[tictok4]

>biggest tech companies in the industry do it anyway.

because it provides identity.

[ubercow13]

No it doesn't, it just provides proof that you currently have access to that phone number. Phone numbers are not identity.

[propogandist]

Most people aren't walking around with one time phone numbers, they have a phone number that's shared by family, friends and co-workers that will consistently resolve to the same individual whenever someone wants to connect.

Being a unique number that is tied to a single individual, it can function as a proxy for identity. This, obviously, assumes you are operating like the average user.

[marcosdumay]

There are plenty of attacks where some random person can get hold of any phone number for a few seconds. It is not a proxy for identity, as it's available on demand for the exact people trying to impersonate you.

[lone_haxx0r]

Regular people don't "have" or control any phone number, telcos do.

[criley2]

So, then, the only option is multi-factor biometrics. Everything else is just "not identity", right?

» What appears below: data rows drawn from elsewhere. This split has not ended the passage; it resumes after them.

(* ===== verification/Replication.v ===== *)
(** * Replication source port

    [buzz-core/src/replication.rs] (records, receipts, checkpoint safety) and
    the laptop's source adapter of [buzz-local-relay/src/lib.rs]
    ([LocalReplicationSource]): bounded pages over the durable journal, opaque
    cursors, and selective streams. *)

From S2P Require Import Prelude Text Nostr Demo Kinds Ingest FilterMatch Store.

Definition ReplicationSourceId := string.
Definition ReplicationCursor := string.

Record ReplicationRecord := mkRecord {
  rr_source : ReplicationSourceId;
  rr_cursor : ReplicationCursor;
  rr_event : Event;
}.

Record ReplicationBatch := mkBatch {
  rb_records : list ReplicationRecord;
  rb_next_cursor : ReplicationCursor;
  rb_caught_up : bool;
}.

Inductive ReplicationIngestOutcome :=
| OutcomeStored
| OutcomeDuplicate
| OutcomeSuperseded
| OutcomeRejected (reason : string).

Record ReplicationReceipt := mkReceipt {
  rc_source : ReplicationSourceId;
  rc_cursor : ReplicationCursor;
  rc_event_id : string;
  rc_outcome : ReplicationIngestOutcome;
}.

Definition checkpoint_safe (r : ReplicationReceipt) : bool :=
  match rc_outcome r with OutcomeRejected _ => false | _ => true end.

(** ** Cursors *)

Definition MAX_REPLICATION_BATCH_SIZE : nat := 1000.
Definition LOCAL_REPLICATION_CURSOR_PREFIX : string := "local-ndjson-v1:".

(** [usize] is 64 bits wide. *)
Definition usize_to_string (n : nat) : string := u64_to_string (N.of_nat n).
Definition parse_usize (s : string) : option nat := N.to_nat <$> parse_u64 s.

Inductive ReplicationSourceError :=
| ZeroBatchLimit
| InvalidCursor (cursor : string)
| CursorOutOfRange (position journal_len : nat).

Definition local_replication_cursor (position : nat) : ReplicationCursor :=
  LOCAL_REPLICATION_CURSOR_PREFIX +:+ usize_to_string position.

Definition parse_local_replication_cursor (cursor : ReplicationCursor)
    : result ReplicationSourceError nat :=
  ok_or (value ← strip_prefix LOCAL_REPLICATION_CURSOR_PREFIX cursor; parse_usize value)
        (InvalidCursor cursor).

Lemma parse_usize_to_string n : (N.of_nat n <= u64_max)%N -> parse_usize (usize_to_string n) = Some n.
Proof.
  intros Hn. unfold parse_usize, usize_to_string. rewrite parse_u64_to_string by done.
  simpl. by rewrite Nat2N.id.
Qed.

(** ** The source adapter *)

Record LocalReplicationSource := mkSource {
  src_source : ReplicationSourceId;
  src_filter : option (list Filter);
}.

Section source.
Context `{NL : NostrLib}.

Definition exports (now : N) (src : LocalReplicationSource) (e : Event) : bool :=
  match src_filter src with
  | None => true
  | Some filters => filters_match filters (stored_event now e)
  end.

(** The page's records: [journal[start..end].iter().enumerate()] filtered, with
    the checkpoint one past each record's position. *)
Definition page_records (now : N) (src : LocalReplicationSource) (start : nat) (page : list Event)
    : list ReplicationRecord :=
  (fun '(offset, e) => mkRecord (src_source src) (local_replication_cursor (start + offset + 1)) e) <$>
    List.filter (fun p => exports now src (snd p)) (zip (seq 0 (length page)) page).

Definition read_batch (now : N) (src : LocalReplicationSource) (inner : StoreInner)
    (cursor : option ReplicationCursor) (limit : nat)
    : result ReplicationSourceError ReplicationBatch :=
  if (limit =? 0)%nat then Err ZeroBatchLimit
  else
    let? start := match cursor with
                  | Some c => parse_local_replication_cursor c
                  | None => Ok 0
                  end in
    let len := length (journal inner) in
    if (len <? start)%nat then Err (CursorOutOfRange start len)
    else
      let page_size := Nat.min limit MAX_REPLICATION_BATCH_SIZE in
      let end_ := Nat.min (start + page_size) len in
      Ok (mkBatch (page_records now src start (take (end_ - start) (drop start (journal inner))))
                  (local_replication_cursor end_)
                  (end_ =? len)%nat).

(** ** Reading a stream page by page *)

(** Follow [next_cursor] until the source reports [caught_up]. *)
Fixpoint drain (fuel : nat) (now : N) (src : LocalReplicationSource) (inner : StoreInner)
    (cursor : option ReplicationCursor) (limit : nat) : option (list ReplicationRecord) :=
  match fuel with
  | 0 => None
  | S fuel =>
      match read_batch now src inner cursor limit with
      | Err _ => None
      | Ok b =>
          if rb_caught_up b then Some (rb_records b)
          else rest ← drain fuel now src inner (Some (rb_next_cursor b)) limit;
               Some (rb_records b ++ rest)
      end
  end.

(** The source's promise: the exported events of the journal from [start] on,
    each with the checkpoint after it. *)
Fixpoint exported_from (now : N) (src : LocalReplicationSource) (start : nat) (es : list Event)
    : list ReplicationRecord :=
  match es with
  | [] => []
  | e :: es' =>
      if exports now src e
      then mkRecord (src_source src) (local_replication_cursor (S start)) e
           :: exported_from now src (S start) es'
      else exported_from now src (S start) es'
  end.

Lemma zip_filter_exported now src start k es :
  (fun '(offset, e) => mkRecord (src_source src) (local_replication_cursor (start + offset + 1)) e) <$>
    List.filter (fun p => exports now src (snd p)) (zip (seq k (length es)) es)
  = exported_from now src (start + k) es.
Proof.
  revert k. induction es as [|e es IH]; intros k; [done|].
  specialize (IH (S k)). rewrite Nat.add_succ_r in IH. cbn.
  destruct (exports now src e); [|exact IH].
  change (?f <$> ?x :: ?l) with (f x :: (f <$> l)). rewrite IH. cbn.
  by rewrite Nat.add_1_r.
Qed.

Lemma page_records_exported now src start page :
  page_records now src start page = exported_from now src start page.
Proof. unfold page_records. by rewrite zip_filter_exported, Nat.add_0_r. Qed.

Lemma exported_from_app now src start es1 es2 :
  exported_from now src start (es1 ++ es2) =
  exported_from now src start es1 ++ exported_from now src (start + length es1) es2.
Proof.
  revert start. induction es1 as [|e es1 IH]; intros start; simpl; [by rewrite Nat.add_0_r|].
  rewrite IH, Nat.add_succ_r. by destruct (exports now src e).
Qed.

Lemma exported_from_events now src start es :
  rr_event <$> exported_from now src start es = List.filter (exports now src) es.
Proof.
  revert start. induction es as [|e es IH]; intros start; simpl; [done|].
  destruct (exports now src e); [rewrite fmap_cons|]; by rewrite IH.
Qed.

Lemma exported_from_source now src start es :
  Forall (fun r => rr_source r = src_source src) (exported_from now src start es).
Proof.
  revert start. induction es as [|e es IH]; intros start; simpl; [constructor|].
  destruct (exports now src e); [constructor; [done|]|]; apply IH.
Qed.

(** A cursor and the position it stands for. *)
Definition cursor_at (cursor : option ReplicationCursor) (p : nat) : Prop :=
  match cursor with
  | Some c => parse_local_replication_cursor c = Ok p
  | None => p = 0
  end.

Lemma cursor_at_local p :
  (N.of_nat p <= u64_max)%N -> cursor_at (Some (local_replication_cursor p)) p.
Proof.
  intros Hp. unfold cursor_at, parse_local_replication_cursor, local_replication_cursor.
  rewrite strip_prefix_app. simpl. by rewrite parse_usize_to_string.
Qed.

(** The end of the page that starts at [p]. *)
Definition page_end (p limit len : nat) : nat := Nat.min (p + Nat.min limit MAX_REPLICATION_BATCH_SIZE) len.

Lemma read_batch_ok now src inner cursor p limit :
  limit <> 0 -> cursor_at cursor p -> p <= length (journal inner) ->
  read_batch now src inner cursor limit =
  Ok (mkBatch
        (exported_from now src p
           (take (page_end p limit (length (journal inner)) - p) (drop p (journal inner))))
        (local_replication_cursor (page_end p limit (length (journal inner))))
        (page_end p limit (length (journal inner)) =? length (journal inner))%nat).
Proof.
  intros Hl Hc Hp. unfold read_batch. rewrite (proj2 (Nat.eqb_neq _ _) Hl).
  assert ((length (journal inner) <? p)%nat = false) as E by lia.
  destruct cursor as [c|]; simpl in Hc; [rewrite Hc|subst p]; rewrite E, page_records_exported; done.
Qed.

(** Progress: a page that is not the last moves forward. *)
Lemma page_end_progress p limit len :
  limit <> 0 -> p <= len -> page_end p limit len <> len -> p < page_end p limit len < len.
Proof. unfold page_end, MAX_REPLICATION_BATCH_SIZE. lia. Qed.

Lemma page_end_bounds p limit len : p <= len -> p <= page_end p limit len <= len.
Proof. unfold page_end, MAX_REPLICATION_BATCH_SIZE. lia. Qed.

Lemma drain_from fuel now src inner cursor p limit :
  limit <> 0 -> (N.of_nat (length (journal inner)) <= u64_max)%N ->
  cursor_at cursor p -> p <= length (journal inner) -> length (journal inner) - p < fuel ->
  drain fuel now src inner cursor limit = Some (exported_from now src p (drop p (journal inner))).
Proof.
  intros Hl Hlen. revert cursor p. induction fuel as [|fuel IH]; intros cursor p Hc Hp Hf; [lia|].
  cbn [drain]. rewrite (read_batch_ok now src inner cursor p limit Hl Hc Hp). cbn [rb_caught_up rb_records rb_next_cursor].
  set (q := page_end p limit (length (journal inner))).
  pose proof (page_end_bounds p limit (length (journal inner)) Hp) as Hb. fold q in Hb.
  destruct (Nat.eqb_spec q (length (journal inner))) as [Hq|Hq].
  - f_equal. f_equal. apply firstn_all2. rewrite length_drop. lia.
  - pose proof (page_end_progress p limit (length (journal inner)) Hl Hp Hq) as Hpr. fold q in Hpr.
    rewrite (IH _ q); [|apply cursor_at_local; lia|lia|lia]. simpl. f_equal.
    rewrite <-(take_drop (q - p) (drop p (journal inner))) at 2.
    rewrite exported_from_app, length_take, length_drop, drop_drop.
    repeat f_equal; lia.
Qed.

(** A replication consumer that follows the source's cursors from the
    start, with any positive page limit, reads every exported journal event
    exactly once, in journal order, and stops: as many pages as the journal has
    records, plus one, are enough. *)
Theorem drain_complete (now : N) (src : LocalReplicationSource) (inner : StoreInner) (limit : nat) :
  limit <> 0 -> (N.of_nat (length (journal inner)) <= u64_max)%N ->
  exists records,
    drain (S (length (journal inner))) now src inner None limit = Some records /\
    rr_event <$> records = List.filter (exports now src) (journal inner) /\
    Forall (fun r => rr_source r = src_source src) records.
Proof.
  intros Hl Hlen. exists (exported_from now src 0 (journal inner)). split_and!.
  - rewrite (drain_from _ now src inner None 0); [by rewrite drop_0|done|done|done|lia|lia].
  - apply exported_from_events.
  - apply exported_from_source.
Qed.
End source.

(** ** Witness: a selective stream over three records, in pages of one *)

Definition demo_journal : StoreInner :=
  mkStoreInner [] [demo_event "a" "alice" 1 1 []; demo_event "b" "bob" 2 1 []; demo_event "c" "alice" 3 1 []] ∅ None.

Definition demo_source : LocalReplicationSource :=
  mkSource "laptop" (Some [mkFilter None (Some ["alice"]) None None None None None []]).

Lemma drain_complete_witness :
  exists records, drain 4 100 demo_source demo_journal None 1 = Some records /\
    ev_id <$> (rr_event <$> records) = ["a"; "c"].
Proof.
  destruct (drain_complete 100 demo_source demo_journal 1 ltac:(lia) ltac:(vm_compute; congruence))
    as (records & H1 & H2 & _).
  exists records. split; [exact H1|]. rewrite H2. vm_compute. reflexivity.
Defined.
(* ===== verification/Declarations.v ===== *)
(** * Journal-derived configuration

    [buzz-local-relay/src/declarations.rs]: the owner's signed declarations
    (kind 30700) evaluated into the trusted replication sources and into the
    rule for fetching artifacts. *)

From S2P Require Import Prelude Text Nostr Demo Kinds Ingest FilterMatch Store StoreTheory Replication.
From S2P Require Import Identity.

Inductive MalformedReason :=
| BadJson (error : string)
| MissingPrincipal
| InvalidPTag (hex : string)
| NoVerificationKey.

Inductive DeclarationError :=
| DeclarationQuery (error : QueryError)
| Malformed (d_tag event_id : string) (reason : MalformedReason).

Definition reason_to_string (r : MalformedReason) : string :=
  match r with
  | BadJson error => error
  | MissingPrincipal => "active admit head requires a string principal"
  | InvalidPTag hex => "invalid p-tag pubkey " +:+ debug_str hex
  | NoVerificationKey => "active admit head requires at least one p-tag verification key"
  end.

Definition declaration_error_to_string (e : DeclarationError) : string :=
  match e with
  | DeclarationQuery error => "declaration query failed: " +:+ query_error_to_string error
  | Malformed d_tag event_id reason =>
      "malformed declaration " +:+ debug_str d_tag +:+ " (event " +:+ event_id +:+ "): " +:+ reason_to_string reason
  end.

Section declarations.
Context `{NL : NostrLib, SJ : SerdeJson}.

Definition named_tag (e : Event) (name : string) : option string :=
  find_map (fun t => if bool_decide (t !! 0 = Some name) then t !! 1 else None) (ev_tags e).

Definition d_tag (e : Event) : option string := named_tag e "d".
Definition n_tag (e : Event) : option string := named_tag e "n".

Definition p_tags (e : Event) : list string :=
  omap (fun t => if bool_decide (tag_kind t = SingleLetterLower "p") then t !! 1 else None) (ev_tags e).

Definition malformed (e : Event) (reason : MalformedReason) : DeclarationError :=
  Malformed (default "<missing>" (d_tag e)) (to_hex (ev_id e)) reason.

(** [content["status"].as_str()] *)
Definition status_of (content : Value) : option string := v ← get content "status"; as_str v.

Definition active (e : Event) : bool :=
  default true (content ← res_ok (from_str (ev_content e));
                status ← status_of content;
                Some (String.eqb status "active")).

(** [Filter::new().authors([owner]).kind(KIND_SYNC_DECLARATION)] *)
Definition heads_filter (owner : PublicKey) : Filter :=
  mkFilter None (Some [owner]) (Some [KIND_SYNC_DECLARATION]) None None None None [].

Definition parse_key (e : Event) (principal hex : string) : result DeclarationError (PublicKey * string) :=
  match PublicKey_from_hex hex with
  | None => Err (malformed e (InvalidPTag hex))
  | Some pubkey => Ok (pubkey, principal +:+ "#nostr-key")
  end.

(** [RelayPeerTrust::new] *)
Definition trust_new (source : ReplicationSourceId) (principal : string) (keys : list (PublicKey * string))
    : RelayPeerTrust :=
  mkTrust source principal (foldl (fun m kv => <[kv.1 := kv.2]> m) ∅ keys).

(** An active [admit] head: the trust it declares, or why it is malformed. *)
Definition admit_entry (e : Event) (source : string)
    : result DeclarationError (option (ReplicationSourceId * RelayPeerTrust)) :=
  let? content := map_err (fun error => malformed e (BadJson error)) (from_str (ev_content e)) in
  let status := default "active" (status_of content) in
  if negb (String.eqb status "active") then Ok None
  else
    let? principal := ok_or (v ← get content "principal"; as_str v) (malformed e MissingPrincipal) in
    let? keys := map_res (parse_key e principal) (p_tags e) in
    match keys with
    | [] => Err (malformed e NoVerificationKey)
    | _ => Ok (Some (source, trust_new source principal keys))
    end.

(** The source an [admit] head of this node names. *)
Definition admit_source (node_label : string) (e : Event) : option string :=
  d ← d_tag e;
  source ← strip_prefix "admit/" d;
  if bool_decide (n_tag e = Some node_label) then Some source else None.

Fixpoint admit_heads (node_label : string) (heads : list Event) (claimed : bool)
    (entries : list (ReplicationSourceId * RelayPeerTrust))
    : result DeclarationError (bool * list (ReplicationSourceId * RelayPeerTrust)) :=
  match heads with
  | [] => Ok (claimed, entries)
  | e :: heads =>
      match admit_source node_label e with
      | None => admit_heads node_label heads claimed entries
      | Some source =>
          let? entry := admit_entry e source in
          match entry with
          | None => admit_heads node_label heads true entries
          | Some x => admit_heads node_label heads true (entries ++ [x])
          end
      end
  end.

Definition admit_domain_from_journal (inner : StoreInner) (owner : PublicKey) (node_label : string)
    : result DeclarationError (option (list (ReplicationSourceId * RelayPeerTrust))) :=
  let? heads := map_err DeclarationQuery (query inner [heads_filter owner]) in
  let? (claimed, entries) := admit_heads node_label heads false [] in
  Ok (if (claimed : bool) then Some entries else None).

(** ** Artifacts *)

Definition granted_streams (node_label : string) (principal : PublicKey) (heads : list Event) : list string :=
  omap (fun e => d ← d_tag e; strip_prefix "read/" d)
    (List.filter (fun e => existsb (fun hex => String.eqb hex (to_hex principal)) (p_tags e))
      (List.filter (fun e => bool_decide (n_tag e = Some node_label) && active e) heads)).

Definition export_head (node_label stream : string) (heads : list Event) : option Event :=
  find (fun e => bool_decide (n_tag e = Some node_label) && active e
                 && bool_decide (d_tag e = Some ("export/" +:+ stream))) heads.

(** [content["selection"]["mirror"] == true] *)
Definition is_mirror (content : Value) : bool :=
  bool_decide ((selection ← get content "selection"; v ← get selection "mirror"; as_bool v) = Some true).

(** [selection.get("filter").filter(|value| value.is_array())] *)
Definition filter_json (content : Value) : option Value :=
  selection ← get content "selection";
  v ← get selection "filter";
  if is_array v then Some v else None.

Fixpoint streams_select (now : N) (node_label : string) (heads referencing : list Event)
    (streams : list string) : result DeclarationError bool :=
  match streams with
  | [] => Ok false
  | stream :: rest =>
      match export_head node_label stream heads with
      | None => streams_select now node_label heads referencing rest
      | Some export =>
          let? content := map_err (fun error => malformed export (BadJson error))
                                  (from_str (ev_content export)) in
          if is_mirror content then Ok true
          else
            match filter_json content with
            | Some filters_json =>
                let? filters := map_err (fun error => malformed export (BadJson error))
                                        (filters_from_value filters_json) in
                if existsb (fun e => filters_match filters (StoredEvent.new now e None)) referencing
                then Ok true
                else streams_select now node_label heads referencing rest
            | None => streams_select now node_label heads referencing rest
            end
      end
  end.

Definition artifact_fetch_allowed (now : N) (inner : StoreInner) (owner : PublicKey)
    (node_label : string) (principal : PublicKey) (sha256 : string) : result DeclarationError bool :=
  match journal_events_referencing inner sha256 with
  | [] => Ok false
  | referencing =>
      let? heads := map_err DeclarationQuery (query inner [heads_filter owner]) in
      match granted_streams node_label principal heads with
      | [] => Ok false
      | streams => streams_select now node_label heads referencing streams
      end
  end.
End declarations.

(** ** What the evaluation trusts *)

Section declaration_theory.
Context `{NL : NostrLib, NLL : !NostrLaws NL, SJ : SerdeJson}.

(** The ingest engine and the declarations read the same [d] tag, so heads of
    one [d] tag compete in one replacement stream. *)
Lemma d_tag_identifier tags :
  find_map tag_content (tags_filter (SingleLetterLower "d") tags) =
  find_map (fun t => if bool_decide (t !! 0 = Some "d") then t !! 1 else None) tags.
Proof using NLL.
  rewrite tags_filter_spec. induction tags as [|t tags IH]; [done|]. simpl.
  assert (bool_decide (tag_kind t = SingleLetterLower "d") = bool_decide (t !! 0 = Some "d")) as ->.
  { apply bool_decide_ext. apply tag_kind_letter. vm_compute. split; congruence. }
  case_bool_decide; simpl; rewrite IH; [by rewrite tag_content_spec|done].
Qed.

Lemma declaration_key e :
  ev_kind e = KIND_SYNC_DECLARATION ->
  replacement_key e = Some (Parameterized (ev_pubkey e) KIND_SYNC_DECLARATION (default "" (d_tag e))).
Proof using NLL.
  intros Hk. unfold replacement_key. rewrite Hk. simpl. by rewrite d_tag_identifier.
Qed.

(** Whether a head's content lets it confer trust. *)
Definition confers (e : Event) : Prop :=
  exists content, from_str (ev_content e) = Ok content /\ default "active" (status_of content) = "active".

(** The keys of an entry are its head's [p] tags. *)
Definition declares (e : Event) (source : ReplicationSourceId) (t : RelayPeerTrust) : Prop :=
  confers e /\ tr_source t = source /\
  (forall pk m, tr_verification_methods t !! pk = Some m ->
     exists hex, hex ∈ p_tags e /\ PublicKey_from_hex hex = Some pk) /\
  (forall hex pk, hex ∈ p_tags e -> PublicKey_from_hex hex = Some pk ->
     is_Some (tr_verification_methods t !! pk)) /\
  p_tags e <> [].

Lemma trust_keys_lookup (keys : list (PublicKey * string)) (m : gmap PublicKey string) pk :
  is_Some (foldl (fun m kv => <[kv.1 := kv.2]> m) m keys !! pk) <-> pk ∈ keys.*1 \/ is_Some (m !! pk).
Proof.
  revert m. induction keys as [|[k v] keys IH]; intros m; simpl; [set_solver|].
  rewrite IH, lookup_insert_is_Some'. set_solver.
Qed.
(* ===== verification/SessionTheory.v ===== *)
(** * What sessions and reads disclose

    Disclosure of stored events, counts and live events to the reader that
    proved its key; the limits of a connection; the balance of session leases. *)

From S2P Require Import Prelude Text Nostr Demo Kinds Ingest FilterMatch Store StoreTheory Replication.
From S2P Require Import Auth Identity Declarations Relay RelayApi Session Push RelayTheory.

Section disclosure.
Context `{NL : NostrLib, NLL : !NostrLaws NL, SJ : SerdeJson, UL : UrlLib, SL : SigningLib,
          SLL : !SigningLaws NL SL, HTL : !HttpLib, WL : !WsLib}.

Definition names_recipient (e : Event) (pk : PublicKey) : Prop :=
  exists t, t ∈ ev_tags e /\ t !! 0 = Some "p" /\ t !! 1 = Some pk.

(** Who may read a stored event: private kinds only their author, addressed
    kinds only their recipients. *)
Definition may_read (reader : PublicKey) (e : Event) : Prop :=
  (ev_kind e ∈ AUTHOR_ONLY_KINDS -> ev_pubkey e = reader) /\
  (ev_kind e ∈ P_GATED_KINDS -> names_recipient e reader) /\
  (ev_kind e = KIND_DM_VISIBILITY \/ ev_kind e = KIND_AGENT_TURN_METRIC -> names_recipient e reader).

(** A party of the node's agreements. *)
Definition has_standing (r : LocalRelay) (a : LocalIdentityAdapter) (pk : PublicKey) : Prop :=
  (exists node_label, governance r = Some (pk, node_label)) \/
  exists source trust, peer_trust a !! source = Some trust /\ is_Some (tr_verification_methods trust !! pk).

Lemma p_tag_names e pk :
  existsb (fun t => bool_decide (tag_content t = Some pk)) (tags_filter (SingleLetterLower "p") (ev_tags e)) = true ->
  names_recipient e pk.
Proof using NLL.
  rewrite tags_filter_spec. intros (t & Ht & Hc)%existsb_elem.
  apply elem_of_filter_b in Ht as [Ht Hk]. apply bool_decide_eq_true in Hk, Hc.
  exists t. split_and!; [done| |by rewrite <-tag_content_spec].
  apply tag_kind_letter; [vm_compute; split; congruence|done].
Qed.

Lemma delivery_sound a p op e scope :
  authorize_event_delivery a p op e scope = Allowed ->
  exists reader, nostr_pubkey (ap_principal p) = Some reader /\ may_read reader e.
Proof using NLL.
  simpl. unfold local_authorize_event_delivery. destruct (nostr_pubkey _) as [reader|]; [|done].
  unfold event_kind_u32, to_hex. case_match eqn:E1; [done|]. case_match eqn:E2; [done|].
  destruct (reader_authorized_for_event e reader) eqn:E3; [|done]. intros _. exists reader. split; [done|].
  split_and!.
  - intros Hk. rewrite bool_decide_true in E1 by done. simpl in E1.
    by destruct (String.eqb_spec (ev_pubkey e) reader).
  - intros Hk. rewrite bool_decide_true in E2 by done. simpl in E2. apply negb_false_iff in E2.
    by apply p_tag_names.
  - intros Hk. revert E3. unfold reader_authorized_for_event, event_kind_u32.
    destruct Hk as [-> | ->]; simpl; apply p_tag_names.
Qed.

Lemma visible_sound r a principal op e :
  identity r = Some a -> event_is_visible r principal op e = true ->
  exists p reader, principal = Some p /\ nostr_pubkey (ap_principal p) = Some reader /\ may_read reader e.
Proof using NLL.
  intros Ha. unfold event_is_visible. rewrite Ha. destruct principal as [p|]; [|done].
  unfold authorize_local_event, is_allowed.
  destruct (authorize_event_delivery a p op e LOCAL_DESTINATION_SCOPE) eqn:E; [|done]. intros _.
  apply delivery_sound in E as (reader & ? & ?). by exists p, reader.
Qed.

Lemma standing_sound r a principal :
  identity r = Some a -> pulse_visible_to r principal = true ->
  exists p pk, principal = Some p /\ nostr_pubkey (ap_principal p) = Some pk /\ has_standing r a pk.
Proof.
  intros Ha. unfold pulse_visible_to. rewrite Ha.
  destruct principal as [p|]; [|done]. simpl. unfold principal_pubkey.
  destruct (ap_principal p) as [pk| |] eqn:Ep; [|done|done].
  intros H. exists p, pk. split_and!; [done|by rewrite Ep|]. apply orb_true_iff in H as [H|H].
  - left. destruct (governance r) as [[owner label]|]; [|done]. apply String.eqb_eq in H as ->. eauto.
  - right. unfold is_admitted_verification_key in H. apply existsb_elem in H as ([source trust] & Hin & Hk).
    apply elem_of_map_to_list in Hin. apply bool_decide_eq_true in Hk. eauto.
Qed.

Lemma current_pulse_signed now r pulse :
  current_pulse now r = Some pulse ->
  relay_signed r (cp_event pulse) /\ ev_kind (cp_event pulse) = KIND_BEACON_PULSE /\
  ev_created_at (cp_event pulse) = now /\ ev_content (cp_event pulse) = pulse_to_string (pulse_content now r) /\
  cp_head pulse = pc_head (pulse_content now r) /\ verify_event (cp_event pulse) = Ok tt.
Proof using SLL.
  unfold current_pulse. destruct (relay_keys r) as [keys|] eqn:Ek; [|done]. cbn [mbind option_bind].
  set (n_tags := if String.eqb _ _ then _ else _). destruct n_tags as [tags|]; [|done]. cbn [mbind option_bind].
  destruct (res_ok (Tag_parse ["role"; _])) as [role|]; [|done]. cbn [mbind option_bind].
  destruct (sign_with_keys _ _ _ _ _) as [e|] eqn:Es; [|done]. simpl. intros [= <-]. simpl.
  apply sign_ok in Es as (? & Hpk & ? & ? & _ & ?). split_and!; try done. exists keys. done.
Qed.

(** Everything a query returns: a stored event the reader may read, or a fresh
    pulse to a party with standing. *)
Lemma query_for_cursors_sound now r a principal op filters r' es e :
  identity r = Some a -> query_for_cursors now r principal op filters = (r', Ok es) -> e ∈ es ->
  exists p pk, principal = Some p /\ nostr_pubkey (ap_principal p) = Some pk /\
    ((may_read pk e /\ e ∈ events_of (events (relay_store r))) \/
     (ev_kind e = KIND_BEACON_PULSE /\ relay_signed r e /\ has_standing r a pk)).
Proof using NLL SLL.
  intros Ha. unfold query_for_cursors.
  destruct (relay_authorize_query r principal op _); [|done].
  destruct (query_with_cursors (relay_store r) filters) as [stored|] eqn:Eq; [|done].
  assert (forall x, x ∈ List.filter (event_is_visible r principal op) stored ->
    exists p pk, principal = Some p /\ nostr_pubkey (ap_principal p) = Some pk /\
    ((may_read pk x /\ x ∈ events_of (events (relay_store r))) \/
     (ev_kind x = KIND_BEACON_PULSE /\ relay_signed r x /\ has_standing r a pk))) as Hst.
  { intros x [Hx Hv]%elem_of_filter_b. destruct (visible_sound _ _ _ _ _ Ha Hv) as (p & pk & ? & ? & ?).
    exists p, pk. split_and!; try done. left. split; [done|].
    destruct (query_sound _ _ _ _ Eq Hx) as (cf & s & _ & Hs & <- & _). by apply list_elem_of_fmap_2. }
  case_match eqn:Ec; [|intros [= <- <-]; apply Hst].
  apply andb_true_iff in Ec as [_ Hvis].
  destruct (current_pulse now r) as [pulse|] eqn:Ep; [|intros [= <- <-]; apply Hst].
  case_match; [|intros [= <- <-]; apply Hst].
  intros [= <- <-] [->|He]%elem_of_cons; [|by apply Hst].
  destruct (standing_sound _ _ _ Ha Hvis) as (p & pk & ? & ? & ?).
  apply current_pulse_signed in Ep as (? & ? & _).
  exists p, pk. split_and!; try done. by right.
Qed.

And even then, biometrics can't usually differentiate between twins.

For twins, there is arguably no way for software to demonstrate identity, ever.

Social security? Proves you're holding a card.

Biometrics? Proves you're one of multiple with these exact genetics.

Etc. I literally cannot think of a way to definitively and authoritatively tell twins apart in software.

[simpss]

I have a public/private key-pair from my local government. Comes with my passport and is guaranteed by the gov to represent a single person only.

Although, I wouldn't want to give the public key to google/amazon/facebook/twitter :)

[criley2]

In the twin example, what is to prevent your twin from taking your documentation and receiving a public/private key in your name?

Or simply access that key of yours and use it?

The public/private key only prove you hold the keys, not that you are you.

Not identity, just proves you have access to the keys.